The central finding was that using cannabis to intentionally manage stimulant cravings was strongly linked with cutting down stimulant use. Out of 297 cannabis and stimulant users, 134 (45.1%) reported using cannabis for this purpose. Among this sub-group, the vast majority (77.6%) stated when they used cannabis for cravings, they decreased how much stimulants they consumed.

These results were further analyzed using regression models accounting for various social and demographic factors.

After adjustments, using cannabis for cravings remained significantly associated with lowered stimulant use.

Those using cannabis to control cravings had 76% lower odds of maintaining or increasing their stimulant use compared to others.

Parsing the Effects of Cannabis on Methamphetamine and Cocaine

Given the street drug landscape differs across substances, the researchers specifically analyzed effects between crystal methamphetamine and crack cocaine users. Methamphetamine use has been rising substantially in Vancouver and overlaps more with fentanyl-tainted drugs.

Notably, managing cravings with cannabis had different outcomes between primary methamphetamine users versus primary cocaine users.

For those using methamphetamine daily, using cannabis for cravings showed a very strong link with lowering methamphetamine consumption. Their odds of reducing use were 92% higher when using cannabis for cravings.

However, for daily cocaine users, the association was no longer significant statistically. While cannabis still showed a trend for lowered cocaine use, the evidence was weaker and could be down to chance. More research is needed examining cannabis effects between stimulant types.

Assessing the Public Health Implications of Cannabis Substitution

These results provide compelling early human data that cannabis could be effectively used as a substitute to help dependent stimulant users reduce consumption.

Close to half of co-users of cannabis and stimulants already employ this method to control cravings and cut down stimulant use.
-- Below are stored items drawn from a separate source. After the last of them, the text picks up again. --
(** [static void mkdir_recursive(const char *dir)].  [snprintf] keeps at most 255 bytes;
    an empty [dir] makes the code read [tmp[-1]]. *)
Definition mkdir_recursive (dir : bytes) : M fsys unit :=
  let tmp := take (Z.to_nat (MAX_PATH - 1)) dir in
  match tmp with
  | [] => throw OutOfBounds
  | _ =>
      let tmp := match last tmp with
                 | Some l => if l =? chr_slash then removelast tmp else tmp
                 | None => tmp
                 end in
      (* p starts at tmp + 1: the first byte is never a split point *)
      mfor (match tmp with [] => [] | c :: rest => mkdir_prefixes [c] rest end)
        (fun d => mkdir_ d ;;; mret tt) ;;;
      mkdir_ tmp ;;; mret tt
  end.

(** ** Reference CRC *)

Definition crc_bit (c : Z) : Z :=
  if Z.testbit c 0 then Z.lxor (Z.shiftr c 1) 3988292384 else Z.shiftr c 1.

Definition crc_byte (c b : Z) : Z := Nat.iter 8 crc_bit (Z.lxor c b).

Definition crc32_bitwise (buf : bytes) (crc_init : Z) : Z :=
  Z.lxor (fold_left crc_byte buf (Z.lxor crc_init 4294967295)) 4294967295.

(** ** Lemmas on the reference *)

Lemma crc_bit_lxor a b : crc_bit (Z.lxor a b) = Z.lxor (crc_bit a) (crc_bit b).
Proof.
  unfold crc_bit. rewrite Z.lxor_spec, Z.shiftr_lxor.
  destruct (Z.testbit a 0), (Z.testbit b 0); simpl;
    apply Z.bits_inj'; intros i _; rewrite !Z.lxor_spec;
    repeat match goal with |- context [Z.testbit ?x ?i] => destruct (Z.testbit x i) end; done.
Qed.

Lemma crc_iter_lxor n a b :
  Nat.iter n crc_bit (Z.lxor a b) = Z.lxor (Nat.iter n crc_bit a) (Nat.iter n crc_bit b).
Proof. induction n as [|n IH]; simpl; [done|]. by rewrite IH, crc_bit_lxor. Qed.

Lemma crc_iter_shiftl n k h :
  (n <= k)%nat ->
  Nat.iter n crc_bit (Z.shiftl h (Z.of_nat k)) = Z.shiftl h (Z.of_nat (k - n)).
Proof.
  induction n as [|n IH]; intros Hk; simpl; [by rewrite Nat.sub_0_r|].
  rewrite IH by lia. unfold crc_bit.
  rewrite Z.shiftl_spec_low by lia.
  rewrite Z.shiftr_shiftl_l by lia. f_equal. lia.
Qed.

(** Splitting a value into its low [k] bits and the rest. *)
Lemma split_low x k :
  0 <= k -> x = Z.lxor (Z.land x (Z.ones k)) (Z.shiftl (Z.shiftr x k) k).
Proof.
  intros Hk. apply Z.bits_inj'. intros i Hi.
  rewrite Z.lxor_spec, Z.land_spec, Z.shiftl_spec by done.
  destruct (Z.lt_ge_cases i k).
  - rewrite Z.ones_spec_low, (Z.testbit_neg_r _ (i - k)) by lia. by destruct (Z.testbit x i).
  - rewrite Z.ones_spec_high, Z.shiftr_spec by lia.
    replace (i - k + k) with i by lia. by destruct (Z.testbit x i).
Qed.

Lemma crc_iter8 x :
  Nat.iter 8 crc_bit x = Z.lxor (Nat.iter 8 crc_bit (Z.land x 255)) (Z.shiftr x 8).
Proof.
  rewrite (split_low x 8) at 1 by lia. change (Z.ones 8) with 255.
  rewrite crc_iter_lxor. f_equal.
  change 8 with (Z.of_nat 8) at 2. rewrite crc_iter_shiftl by lia.
  by rewrite Nat.sub_diag, Z.shiftl_0_r.
Qed.

Lemma crc32_table_ok i : 0 <= i < 256 -> crc32_entry i = Nat.iter 8 crc_bit i.
Proof.
  intros Hi.
  assert (forallb (fun i => crc32_entry i =? Nat.iter 8 crc_bit i) (seqZ 0 256) = true) as H.
  { by vm_compute. }
  rewrite forallb_forall in H. apply Z.eqb_eq, H, list_elem_of_In, elem_of_seqZ. lia.
Qed.

Lemma land_255_range x : 0 <= Z.land x 255 < 256.
Proof. change 255 with (Z.ones 8). rewrite Z.land_ones by lia. by apply Z.mod_pos_bound. Qed.

Lemma byte_shiftr8 b : is_byte b -> Z.shiftr b 8 = 0.
Proof. unfold is_byte. intros. rewrite Z.shiftr_div_pow2 by lia. apply Z.div_small. lia. Qed.

(** One table step is eight bit steps. *)
Lemma crc32_step_bitwise crc b : is_byte b -> crc32_step crc b = crc_byte crc b.
Proof.
  intros Hb. unfold crc32_step, crc_byte.
  rewrite crc32_table_ok by apply land_255_range.
  rewrite (crc_iter8 (Z.lxor crc b)). f_equal.
  by rewrite Z.shiftr_lxor, (byte_shiftr8 b), Z.lxor_0_r.
Qed.

Lemma crc_bit_fits c : fits 32 c -> fits 32 (crc_bit c).
Proof.
  intros Hc. unfold crc_bit. destruct (Z.testbit c 0).
  - apply fits_lxor; [lia|by apply fits_shiftr|]. unfold fits. lia.
  - by apply fits_shiftr.
Qed.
For crystal methamphetamine in particular, managing cravings with cannabis had a very strong link for lowering use. This could have meaningful public health impacts given rising methamphetamine numbers and overlapping opioid contamination driving overdoses.

Cannabis substitution could provide an accessible, scalable aid for reducing methamphetamine harms if these early findings are supported.

However, some nuances remain before declaring cannabis a game-changer for managing stimulant disorders. Effects seem specific to methamphetamine users thus far, with weaker evidence for crack cocaine substitution.

The researchers highlight further mechanisms research should continue examining differences between stimulant classes.

Additionally, while this study captured self-reported experiences using cannabis for cravings, more controlled trials are warranted.

Open questions persist around optimal strains, dosing, administration routes and head-to-head comparisons for treating stimulant use disorders. But these latest results set the stage for prioritizing and funding more conclusive substitution research with cannabis.

Tapping Into Cannabis Medicine’s Promise for Addiction Recovery

In closing, these recent findings, which may not come us a surprise to many ravers, nevertheless make an exciting contribution towards unlocking the promise of cannabis-based medications.

Using cannabis to manage cravings could provide a lifeline for many struggling with stimulant addiction given the lack of replacement therapies. The impacts could stretch across North America’s urban settings where methamphetamine and fentanyl overlap remains high.

But importantly, these discoveries also underscore why cannabis research deserves far greater levels of funding and scientific inquiry. We have only scratched the surface of understanding cannabis’ medicinal properties to tackle addiction, pain, mental health conditions and beyond.

With relaxed prohibition now enabling proper research, the time is now to invest deeply into elucidating cannabis medicine’s full potential to advance global health and social equity.